Nets guard James Harden also said that he has not discussed Irving’s vaccination status and noted it wasn’t “strange” to play without Irving again on Friday after playing with him in Wednesday’s win.
“It wasn’t strange, nah,” Harden said. “It felt good honestly to have him back. It felt good. It felt like an extra life that we had.

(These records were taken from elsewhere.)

(** What the delete handler does once the address is accepted. *)
Lemma delete_handler_accepted
    (req : incoming) (s : state rt) (email : value) (text : string) :
  http_method req = "POST" \/ http_method req = "GET" \/
  http_method req = "DELETE" ->
  email_parameter rt site "email" req = Ok email ->
  required rt "email" email = Ok (Some text) ->
  isValidEmail (toLowerCase rt (trim rt text)) = true ->
  let headers := cors_headers "POST, GET, OPTIONS, DELETE" (http_origin req) in
  let emailTrimmed := toLowerCase rt (trim rt text) in
  DeleteContact.handler rt env site req s =
  match deleteContactByEmail rt env emailTrimmed s with
  | (Ok deleted, s') =>
      (Ok (if truthy deleted then
             mkOutgoing 200 headers
               (VObj [("success", VBool true);
                      ("message", VStr "Contact deleted successfully");
                      ("data",
                       VObj [("email", VStr emailTrimmed);
                             ("deleted", VBool true)])])
           else
             mkOutgoing 404 headers
               (VObj [("success", VBool false);
                      ("message", VStr "Contact not found");
                      ("data",
                       VObj [("email", VStr emailTrimmed);
                             ("deleted", VBool false)])])), s')
  | (Throw e, s') => (Ok (DeleteContact.on_error site headers e), s')
  end.
Proof.
  intros M P R V headers emailTrimmed. unfold DeleteContact.handler.
  assert (String.eqb (http_method req) "OPTIONS" = false) as ->
    by (destruct M as [M|[M|M]]; by rewrite M).
  assert (negb (existsb (String.eqb (http_method req))
                  ["POST"; "GET"; "DELETE"]) = false) as ->
    by (destruct M as [M|[M|M]]; by rewrite M).
  unfold catch, bind at 1 2, lift. rewrite P, R. fold emailTrimmed headers.
  subst emailTrimmed. rewrite V. simpl. unfold bind, ret.
  destruct (deleteContactByEmail rt env _ s) as [[deleted|e] s']; [|done].
  by destruct (truthy deleted).
Qed.

(** X24.  For a well formed address the delete handler answers 404 with
    [deleted: false] when the CRM knows no contact for it, the search being
    the only request sent; it answers 200 with [deleted: true] when the
    contact was found and its deletion succeeded; and it answers 500 when
    the deletion of a found contact fails. *)
Theorem delete_handler_outcomes
    (req : incoming) (s : state rt) (email : value) (text : string) :
  http_method req = "POST" \/ http_method req = "GET" \/
  http_method req = "DELETE" ->
  email_parameter rt site "email" req = Ok email ->
  required rt "email" email = Ok (Some text) ->
  isValidEmail (toLowerCase rt (trim rt text)) = true ->
  let headers := cors_headers "POST, GET, OPTIONS, DELETE" (http_origin req) in
  let emailTrimmed := toLowerCase rt (trim rt text) in
  (forall s',
      searchContactByEmail rt env emailTrimmed s = (Ok VNull, s') ->
      DeleteContact.handler rt env site req s
      = (Ok (mkOutgoing 404 headers
               (VObj [("success", VBool false);
                      ("message", VStr "Contact not found");
                      ("data",
                       VObj [("email", VStr emailTrimmed);
                             ("deleted", VBool false)])])), s') /\
      log s' = log s ++ [search_request rt env emailTrimmed]) /\
  (forall ps s' data s'',
      searchContactByEmail rt env emailTrimmed s = (Ok (VObj ps), s') ->
      ghlRequest rt env ("/contacts/" +:+ js_String (field "id" ps))
        (mkOptions (Some "DELETE") [] None) s' = (Ok data, s'') ->
      DeleteContact.handler rt env site req s
      = (Ok (mkOutgoing 200 headers
               (VObj [("success", VBool true);
                      ("message", VStr "Contact deleted successfully");
                      ("data",
                       VObj [("email", VStr emailTrimmed);
                             ("deleted", VBool true)])])), s'')) /\
  (forall ps s' e s'',
      searchContactByEmail rt env emailTrimmed s = (Ok (VObj ps), s') ->
      ghlRequest rt env ("/contacts/" +:+ js_String (field "id" ps))
        (mkOptions (Some "DELETE") [] None) s' = (Throw e, s'') ->
      exists res,
        DeleteContact.handler rt env site req s = (Ok res, s'') /\
        res_status res = 500%Z).
Proof.
  intros M P R V headers emailTrimmed.
  pose proof (delete_handler_accepted req s email text M P R V) as A.
  fold headers emailTrimmed in A. simpl in A. repeat split.
  - rewrite A. unfold deleteContactByEmail, bind. by rewrite H.
  - by apply searchContactByEmail_Ok in H as [_ ->].
  - intros ps s' data s'' S D. rewrite A.
    unfold deleteContactByEmail, bind, lift. rewrite S. simpl.
    rewrite deleteContact_run, D. done.
  - intros ps s' e s'' S D. rewrite A.
    unfold deleteContactByEmail, bind, lift. rewrite S. simpl.
    rewrite deleteContact_run, D. eexists. split; [done|].
    apply delete_on_error_status.
Qed.

End DeleteHandler.

Lemma delete_handler_outcomes_witness :
  let bodies := [("{}", VObj [("contacts", VArr [])])] in
  let req := mkIncoming "DELETE" None
               (VObj [("email", VStr " Ann@X.com ")]) VUndefined in
  DeleteContact.handler (scripted bodies) with_key (scripted_site None []) req
    (start [json_ok "{}"])
  = (Ok (mkOutgoing 404 (cors_headers "POST, GET, OPTIONS, DELETE" None)
           (VObj [("success", VBool false);
                  ("message", VStr "Contact not found");
                  ("data",
                   VObj [("email", VStr "ann@x.com");
                         ("deleted", VBool false)])])),
     script [] [search_request (scripted bodies) with_key "ann@x.com"]) /\
  log (script (bodies := bodies) []
         [search_request (scripted bodies) with_key "ann@x.com"])
  = log (start (bodies := bodies) [json_ok "{}"]) ++
    [search_request (scripted bodies) with_key "ann@x.com"].
Proof.
  intros bodies req.
  apply (proj1 (delete_handler_outcomes (scripted bodies) with_key
                  (scripted_site None []) req (start [json_ok "{}"])
                  (VStr " Ann@X.com ") " Ann@X.com "
                  (or_intror (or_intror eq_refl)) eq_refl eq_refl eq_refl)).
  reflexivity.
Defined.

(** ** What the form handler makes of the fields *)

Section Fields.

Context (rt : runtime) (env : environment) (site : deployment).

Lemma isValidEmail_space (e : string) :
  Exists (fun c => white_space c = true) (utf16 e) -> isValidEmail e = false.
Proof.
  intros X. destruct (isValidEmail e) eqn:V; [|done].
  unfold isValidEmail in V. apply regex_test_matches in V.
  apply matches_emailRegex_units in V as [W _].
  apply Exists_exists in X as (c & I & Hc).
  rewrite Forall_forall in W. specialize (W c I). congruence.
Qed.

Lemma required_text (what e : string) :
  e <> "" ->
  required rt what (VStr e)
  = Ok (if String.eqb (trim rt e) "" then None else Some e).
Proof. intros N. unfold required. simpl. by destruct e. Qed.

(** X25.  The form handler checks an address as it was typed: a recipient
    or sender address that holds white space anywhere, be it a blank before
    or after an otherwise good address, is never accepted.  The request is
    answered 400, or 500 when another field has the wrong type, and
    nothing is sent to the CRM. *)
Theorem submit_handler_rejects_untrimmed_address
    (req : incoming) (s : state rt) (ps : list (string * value)) (e : string) :
  http_method req = "POST" ->
  SubmitTygForm.body_data site (http_body req) = VObj ps ->
  field "recipientEmail" ps = VStr e \/ field "senderEmail" ps = VStr e ->
  Exists (fun c => white_space c = true) (utf16 e) ->
  exists res,
    SubmitTygForm.handler rt env site req s = (Ok res, s) /\
    (res_status res = 400%Z \/ res_status res = 500%Z).
Proof.
  intros P B F X. rewrite (handler_post rt env site req s P), B.
  assert (e <> "") as N by (intros ->; inversion X).
  pose proof (isValidEmail_space e X) as V.
  unfold SubmitTygForm.validate, rbind. simpl.
  destruct (required rt "recipientName" _) as [f1|]; [|by eauto].
  destruct (required rt "recipientEmail" _) as [f2|] eqn:R2; [|by eauto].
  destruct (required rt "message" _) as [f3|]; [|by eauto].
  destruct (required rt "senderEmail" _) as [f4|] eqn:R4; [|by eauto].
  assert (exists er errors,
    (match f1 with None => ["recipientName is required"] | Some _ => [] end) ++
    (match f2 with
     | None => ["recipientEmail is required"]
     | Some a =>
         if isValidEmail a then []
         else ["recipientEmail must be a valid email address"]
     end) ++
    (match f3 with None => ["message is required"] | Some _ => [] end) ++
    (match f4 with
     | None => ["senderEmail is required"]
     | Some a =>
         if isValidEmail a then []
         else ["senderEmail must be a valid email address"]
     end) = er :: errors) as (er & errors & ->).
  { destruct F as [F|F].
    - rewrite F, required_text in R2 by done. injection R2 as <-.
      destruct f1; destruct (String.eqb (trim rt e) ""); rewrite ?V;
        simpl; eauto.
    - rewrite F, required_text in R4 by done. injection R4 as <-.
      destruct f1, f2 as [a|], f3; try destruct (isValidEmail a);
        destruct (String.eqb (trim rt e) ""); rewrite ?V; simpl; eauto. }
  eauto.
Qed.

(** X26.  In a prepared submission the two addresses are trimmed and put in
    lower case, and each of the two flags is true exactly when the field
    is the string [true] or the boolean [true]. *)
Theorem submission_is_normalised
    (ps : list (string * value)) (fields : string * string * string * string)
    (d : SubmitTygForm.submission) :
  SubmitTygForm.prepare rt site (VObj ps) fields = Ok d ->
  SubmitTygForm.recipientEmail d
  = toLowerCase rt (trim rt (snd (fst (fst fields)))) /\
  SubmitTygForm.senderEmail d = toLowerCase rt (trim rt (snd fields)) /\
  (SubmitTygForm.sendAnonymously d = true <->
   field "sendAnonymously" ps = VStr "true" \/
   field "sendAnonymously" ps = VBool true) /\
  (SubmitTygForm.subscribeDailyHug d = true <->
   field "subscribeDailyHug" ps = VStr "true" \/
   field "subscribeDailyHug" ps = VBool true).
Proof.
  assert (forall v, SubmitTygForm.is_true v = true <->
                    v = VStr "true" \/ v = VBool true) as T.
  { intros v. destruct v; simpl; split; try done;
      try (by intros [?|?]).
    - intros ->. by right.
    - intros [?|?]; by simplify_eq.
    - intros ->%String.eqb_eq. by left.
    - intros [?|?]; simplify_eq. apply String.eqb_refl. }
  destruct fields as [[[name email] text] sender].
  unfold SubmitTygForm.prepare, rbind. simpl.
  destruct (if truthy (field "senderName" ps) then _ else _) as [sname|];
    [|done].
  intros H. injection H as <-. simpl. repeat split; try apply T; by apply T.
Qed.

End Fields.

Lemma submit_handler_rejects_untrimmed_address_witness :
  let req := mkIncoming "POST" None VUndefined
               (VObj [("recipientName", VStr "Bob");
                      ("recipientEmail", VStr " bob@x.com");
                      ("message", VStr "hi");
                      ("senderEmail", VStr "ann@x.com")]) in
  exists res,
    SubmitTygForm.handler (scripted []) with_key (scripted_site None []) req
      (start [json_ok ""]) = (Ok res, start [json_ok ""]) /\
    (res_status res = 400%Z \/ res_status res = 500%Z).
Proof.
  intros req.
  apply (submit_handler_rejects_untrimmed_address (scripted []) with_key
           (scripted_site None []) req (start [json_ok ""])
           [("recipientName", VStr "Bob");
            ("recipientEmail", VStr " bob@x.com");
            ("message", VStr "hi");
            ("senderEmail", VStr "ann@x.com")] " bob@x.com").
  - reflexivity.
  - reflexivity.
  - left. reflexivity.
  - left. reflexivity.
Defined.

Lemma submission_is_normalised_witness :
  let ps := [("sendAnonymously", VStr "true");
             ("subscribeDailyHug", VBool true)] in
  let d := SubmitTygForm.mkSubmission "Bob" "bob@x.com" "hi" "ann@x.com" ""
             true true (VStr "2026-01-01T00:00:00.000Z") in
  SubmitTygForm.recipientEmail d = "bob@x.com" /\
  SubmitTygForm.senderEmail d = "ann@x.com" /\
  (SubmitTygForm.sendAnonymously d = true <->
   field "sendAnonymously" ps = VStr "true" \/
   field "sendAnonymously" ps = VBool true) /\
  (SubmitTygForm.subscribeDailyHug d = true <->
   field "subscribeDailyHug" ps = VStr "true" \/
   field "subscribeDailyHug" ps = VBool true).
Proof.
  intros ps d.
  apply (submission_is_normalised (scripted []) (scripted_site None []) ps
           ("Bob", " Bob@X.com ", "hi", "Ann@x.com ") d).
  reflexivity.
Defined.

But we got to live with what we’re dealt with and that’s home games we got to figure ways [to win]. And even road games — just ’cause Ky’s on the road with us don’t mean he’s going to be easy for us as well. So we got to mesh and we got to find ways to win games … every time we step on the floor teams are going at us, they feel like they got something to prove and we got to know that. And we got to bring that same mentality towards them.”
Durant echoed the same refrain and didn’t want to use Irving’s absence as an excuse.
“I don’t think so because we’ve been playing the majority of our games without him,” Durant said. “We’re professionals. We’re veterans. We’re supposed to know how to adapt to some s—. We’ve been playing without him all season so one game shouldn’t throw us off like that.”
The reality for the Nets is that they are now 10-10 at Barclays Center this season and 14-3 on the road. Durant brushed off the notion that it might be easier to get up for road games, especially now that the Nets know that Irving will be joining them in most of them.
Nets coach Steve Nash shared a similar thought prior to the game, noting that “we wish we had him all the time, but we’re happy that we have him half the time.”
“I hope it’s not that way,” Nash said of the idea of being more excited for road games with Irving. “I don’t know that our guys really even take a pause to think about if we’re home or road, I think it might get their juices going to get in the building on the road like, ‘Oh yeah, we got Kyrie tonight.’ But I don’t think they’re sitting at home going ‘No fun at home without Kyrie,’ ‘Fun on the road with Kyrie.'”
In the context of the Irving dynamics with the Nets, Bucks star Giannis Antetokounmpo was asked how he would handle a similar situation on his own team.
“When it comes to basketball, I feel like I can talk to them,” Antetokounmpo said. “When it comes to a personal decision like that, it’s … I’ve got to let them make their decision. They’re grown men. You know, and every situation is different. I cannot pressure somebody to do something that he doesn’t feel comfortable doing. I can tell you why I did it. Why I felt comfortable doing it. To protect my family, to protect my mom and stuff, stay safe, and you just hope he understands that. But if he doesn’t want to do it, I can’t keep pressuring him.
“I’ve got to focus on myself and come every day and do my job, because that’s what I get paid to do. I don’t know what relationship they have, what kind of relationship they have. They probably have talked to him but they cannot keep on pressuring him to do something he doesn’t feel comfortable because it takes so much energy and takes energy away from basketball. That’s why we’re here.”